* [Brief]:
Without omitting anything, retype the data that follows.

━━━━━ Given entries

(** C10.  In the realserver
    - [configure], forced or not, never assigns a field of the worker;
    - receiving nodes or a configuration, the 60 s tick and the 10 min
      forced tick leave [lastReconfigure] as it was, whatever [configure]
      returned;
    - the 100 ms tick either leaves the worker as it was or, after its
      [configure(false)] returned nil, sets [lastReconfigure] to the time
      read at the start of the tick. *)
Theorem lastReconfigure_set_only_by_check_tick :
  (forall force, keeps_state (configure force)) /\
  (forall ev (r : realserver) clk,
     ev <> TickCheck ->
     always clk (step ev r) (fun o _ _ =>
       forall r', o = Returned (tt, r') -> lastReconfigure r' = lastReconfigure r)) /\
  (forall (r r' : realserver) clk (W : Type) (hd : handler rE W) (w : W),
     out (run (periodic_check r) hd w clk) = Returned (tt, r') ->
     r' = r \/
     exists w1 removals,
       out (run (configure false r) hd w1 (clk + fst (elapse hd w))) =
         Returned ((None, removals), r) /\
       r' = set_lastReconfigure (clk + fst (elapse hd w)) r).
Proof.
  split; [exact configure_keeps|]. split.
  - intros ev r clk Hev. destruct ev as [ns|cfg| | |]; cbn; [| | | |congruence].
    + eapply always_mono; [apply rs_watches_nodes_effect|]. cbn.
      intros o c tr (_ & H) r' Ho. apply (H r' Ho).
    + eapply always_mono; [apply rs_watches_config_effect|]. cbn.
      intros o c tr (_ & H) r' Ho. apply (H r' Ho).
    + eapply always_mono; [apply periodic_forced_keeps|]. cbn.
      intros o c tr H r' Ho. rewrite (H _ _ Ho). reflexivity.
    + eapply always_mono; [apply periodic_slow_keeps|]. cbn.
      intros o c tr H r' Ho. rewrite (H _ _ Ho). reflexivity.
  - intros r r' clk W hd w.
    unfold periodic_check, bind, get, now, modify, call, ret. cbn.
    set (start := clk + fst (elapse hd w)). set (w0 := snd (elapse hd w)).
    destruct (skip_condition r); cbn.
    { intros [= <-]. left. reflexivity. }
    destruct (on_call hd Metric_QueueDepth w0) as [[[]|] w1]; cbn; [|discriminate].
    destruct (match config r with Some _ => false | None => true end
              || String.eqb (Name (node r)) ""); cbn.
    { destruct (on_call hd (Metric_Reconfigure "noop") _) as [[[]|] w2]; cbn; [|discriminate].
      intros [= <-]. left. reflexivity. }
    rewrite run_pbind.
    pose proof (configure_keeps false r start hd w1) as Hk. cbn beta in Hk.
    destruct (out (run (configure false r) hd w1 start)) as [[[e x] r1]| |] eqn:Hc;
      cbn; [|discriminate|discriminate].
    rewrite (Hk _ _ eq_refl) in *. clear Hk. destruct e as [err|]; cbn.
    + destruct (on_call hd (Metric_Reconfigure "error") _) as [[[]|] w2]; cbn; [|discriminate].
      intros [= <-]. left. reflexivity.
    + destruct (on_call hd (Metric_Reconfigure "complete") _) as [[[]|] w2]; cbn; [|discriminate].
      intros [= <-]. right. exists w1, x. split; [exact Hc | reflexivity].
Qed.

Lemma lastReconfigure_set_only_by_check_tick_witness :
  set_lastReconfigure 1 (example_realserver (Some example_cluster2)) =
    example_realserver (Some example_cluster2) \/
  exists w1 removals,
    out (run (configure false (example_realserver (Some example_cluster2)))
           host_handler w1 (0 + fst (elapse host_handler (example_host ["10.10.0.2"])))) =
      Returned ((None, removals), example_realserver (Some example_cluster2)) /\
    set_lastReconfigure 1 (example_realserver (Some example_cluster2)) =
      set_lastReconfigure (0 + fst (elapse host_handler (example_host ["10.10.0.2"])))
        (example_realserver (Some example_cluster2)).
Proof.
  apply (proj2 (proj2 lastReconfigure_set_only_by_check_tick)
           (example_realserver (Some example_cluster2))
           (set_lastReconfigure 1 (example_realserver (Some example_cluster2)))
           0 host host_handler (example_host ["10.10.0.2"])).
  vm_compute. reflexivity.
Defined.

End LastReconfigureFacts.

(** ** Goroutines: what every schedule keeps *)

Section GoroutineFacts.
Import Goroutines.
Context {R : Type} {E : Type -> Type}.
Variable J : time -> R -> Prop.
Hypothesis J_later : forall clk c r, clk <= c -> J clk r -> J c r.
Variable event : Type.
Variable handles : event -> goroutine * code R E unit.
Hypothesis handles_timely : forall ev clk, timely J clk (snd (handles ev)).

Lemma timely_later {A} clk c (p : code R E A) : clk <= c -> timely J clk p -> timely J c p.
Proof.
  revert clk c. induction p as [a|msg|k IH|X o k IH]; intros clk c Hc; cbn.
  - trivial.
  - trivial.
  - intros H t Ht. apply H. lia.
  - intros [Ho Hk]. split.
    + destruct o; try exact Logic.I. intros c' r Hc'. apply Ho. lia.
    + intros x. eapply IH; [exact Hc|apply Hk].
Qed.

Lemma timely_pbind {A B} clk (p : code R E A) (f : A -> code R E B) :
  timely J clk p -> (forall a c, clk <= c -> timely J c (f a)) ->
  timely J clk (pbind p f).
Proof.
  revert clk. induction p as [a|msg|k IH|X o k IH]; intros clk Hp Hf; cbn in *.
  - apply Hf. lia.
  - exact Logic.I.
  - intros t Ht. apply IH; [apply Hp, Ht|]. intros a c Hc. apply Hf. lia.
  - destruct Hp as [Ho Hk]. split; [exact Ho|]. intros x. apply IH; [apply Hk|exact Hf].
Qed.

Lemma in_time_later clk c (m : machine R E) :
  clk <= c -> in_time J clk m -> in_time J c m.
Proof using J_later.
  intros Hc (Hm & Hw & Hp). split; [|split].
  - eapply J_later; eassumption.
  - eapply timely_later; eassumption.
  - eapply timely_later; eassumption.
Qed.

Lemma in_time_resume clk g p (m : machine R E) :
  in_time J clk m -> timely J clk p -> in_time J clk (resume g p m).
Proof. intros (Hm & Hw & Hp) Ht. destruct g; cbn; repeat split; assumption. Qed.

Lemma in_time_rest clk g (m : machine R E) : in_time J clk m -> timely J clk (rest_of g m).
Proof. intros (Hm & Hw & Hp). destruct g; assumption. Qed.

━━━━━━━━━━

* [Solved exercise]:
(** C10.  In the realserver
    - [configure], forced or not, never assigns a field of the worker;
    - receiving nodes or a configuration, the 60 s tick and the 10 min
      forced tick leave [lastReconfigure] as it was, whatever [configure]
      returned;
    - the 100 ms tick either leaves the worker as it was or, after its
      [configure(false)] returned nil, sets [lastReconfigure] to the time
      read at the start of the tick. *)
Theorem lastReconfigure_set_only_by_check_tick :
  (forall force, keeps_state (configure force)) /\
  (forall ev (r : realserver) clk,
     ev <> TickCheck ->
     always clk (step ev r) (fun o _ _ =>
       forall r', o = Returned (tt, r') -> lastReconfigure r' = lastReconfigure r)) /\
  (forall (r r' : realserver) clk (W : Type) (hd : handler rE W) (w : W),
     out (run (periodic_check r) hd w clk) = Returned (tt, r') ->
     r' = r \/
     exists w1 removals,
       out (run (configure false r) hd w1 (clk + fst (elapse hd w))) =
         Returned ((None, removals), r) /\
       r' = set_lastReconfigure (clk + fst (elapse hd w)) r).
Proof.
  split; [exact configure_keeps|]. split.
  - intros ev r clk Hev. destruct ev as [ns|cfg| | |]; cbn; [| | | |congruence].
    + eapply always_mono; [apply rs_watches_nodes_effect|]. cbn.
      intros o c tr (_ & H) r' Ho. apply (H r' Ho).
    + eapply always_mono; [apply rs_watches_config_effect|]. cbn.
      intros o c tr (_ & H) r' Ho. apply (H r' Ho).
    + eapply always_mono; [apply periodic_forced_keeps|]. cbn.
      intros o c tr H r' Ho. rewrite (H _ _ Ho). reflexivity.
    + eapply always_mono; [apply periodic_slow_keeps|]. cbn.
      intros o c tr H r' Ho. rewrite (H _ _ Ho). reflexivity.
  - intros r r' clk W hd w.
    unfold periodic_check, bind, get, now, modify, call, ret. cbn.
    set (start := clk + fst (elapse hd w)). set (w0 := snd (elapse hd w)).
    destruct (skip_condition r); cbn.
    { intros [= <-]. left. reflexivity. }
    destruct (on_call hd Metric_QueueDepth w0) as [[[]|] w1]; cbn; [|discriminate].
    destruct (match config r with Some _ => false | None => true end
              || String.eqb (Name (node r)) ""); cbn.
    { destruct (on_call hd (Metric_Reconfigure "noop") _) as [[[]|] w2]; cbn; [|discriminate].
      intros [= <-]. left. reflexivity. }
    rewrite run_pbind.
    pose proof (configure_keeps false r start hd w1) as Hk. cbn beta in Hk.
    destruct (out (run (configure false r) hd w1 start)) as [[[e x] r1]| |] eqn:Hc;
      cbn; [|discriminate|discriminate].
    rewrite (Hk _ _ eq_refl) in *. clear Hk. destruct e as [err|]; cbn.
    + destruct (on_call hd (Metric_Reconfigure "error") _) as [[[]|] w2]; cbn; [|discriminate].
      intros [= <-]. left. reflexivity.
    + destruct (on_call hd (Metric_Reconfigure "complete") _) as [[[]|] w2]; cbn; [|discriminate].
      intros [= <-]. right. exists w1, x. split; [exact Hc | reflexivity].
Qed.

Lemma lastReconfigure_set_only_by_check_tick_witness :
  set_lastReconfigure 1 (example_realserver (Some example_cluster2)) =
    example_realserver (Some example_cluster2) \/
  exists w1 removals,
    out (run (configure false (example_realserver (Some example_cluster2)))
           host_handler w1 (0 + fst (elapse host_handler (example_host ["10.10.0.2"])))) =
      Returned ((None, removals), example_realserver (Some example_cluster2)) /\
    set_lastReconfigure 1 (example_realserver (Some example_cluster2)) =
      set_lastReconfigure (0 + fst (elapse host_handler (example_host ["10.10.0.2"])))
        (example_realserver (Some example_cluster2)).
Proof.
  apply (proj2 (proj2 lastReconfigure_set_only_by_check_tick)
           (example_realserver (Some example_cluster2))
           (set_lastReconfigure 1 (example_realserver (Some example_cluster2)))
           0 host host_handler (example_host ["10.10.0.2"])).
  vm_compute. reflexivity.
Defined.

End LastReconfigureFacts.

(** ** Goroutines: what every schedule keeps *)

Section GoroutineFacts.
Import Goroutines.
Context {R : Type} {E : Type -> Type}.
Variable J : time -> R -> Prop.
Hypothesis J_later : forall clk c r, clk <= c -> J clk r -> J c r.
Variable event : Type.
Variable handles : event -> goroutine * code R E unit.
Hypothesis handles_timely : forall ev clk, timely J clk (snd (handles ev)).

Lemma timely_later {A} clk c (p : code R E A) : clk <= c -> timely J clk p -> timely J c p.
Proof.
  revert clk c. induction p as [a|msg|k IH|X o k IH]; intros clk c Hc; cbn.
  - trivial.
  - trivial.
  - intros H t Ht. apply H. lia.
  - intros [Ho Hk]. split.
    + destruct o; try exact Logic.I. intros c' r Hc'. apply Ho. lia.
    + intros x. eapply IH; [exact Hc|apply Hk].
Qed.

Lemma timely_pbind {A B} clk (p : code R E A) (f : A -> code R E B) :
  timely J clk p -> (forall a c, clk <= c -> timely J c (f a)) ->
  timely J clk (pbind p f).
Proof.
  revert clk. induction p as [a|msg|k IH|X o k IH]; intros clk Hp Hf; cbn in *.
  - apply Hf. lia.
  - exact Logic.I.
  - intros t Ht. apply IH; [apply Hp, Ht|]. intros a c Hc. apply Hf. lia.
  - destruct Hp as [Ho Hk]. split; [exact Ho|]. intros x. apply IH; [apply Hk|exact Hf].
Qed.

Lemma in_time_later clk c (m : machine R E) :
  clk <= c -> in_time J clk m -> in_time J c m.
Proof using J_later.
  intros Hc (Hm & Hw & Hp). split; [|split].
  - eapply J_later; eassumption.
  - eapply timely_later; eassumption.
  - eapply timely_later; eassumption.
Qed.

Lemma in_time_resume clk g p (m : machine R E) :
  in_time J clk m -> timely J clk p -> in_time J clk (resume g p m).
Proof. intros (Hm & Hw & Hp) Ht. destruct g; cbn; repeat split; assumption. Qed.

Lemma in_time_rest clk g (m : machine R E) : in_time J clk m -> timely J clk (rest_of g m).
Proof. intros (Hm & Hw & Hp). destruct g; assumption. Qed.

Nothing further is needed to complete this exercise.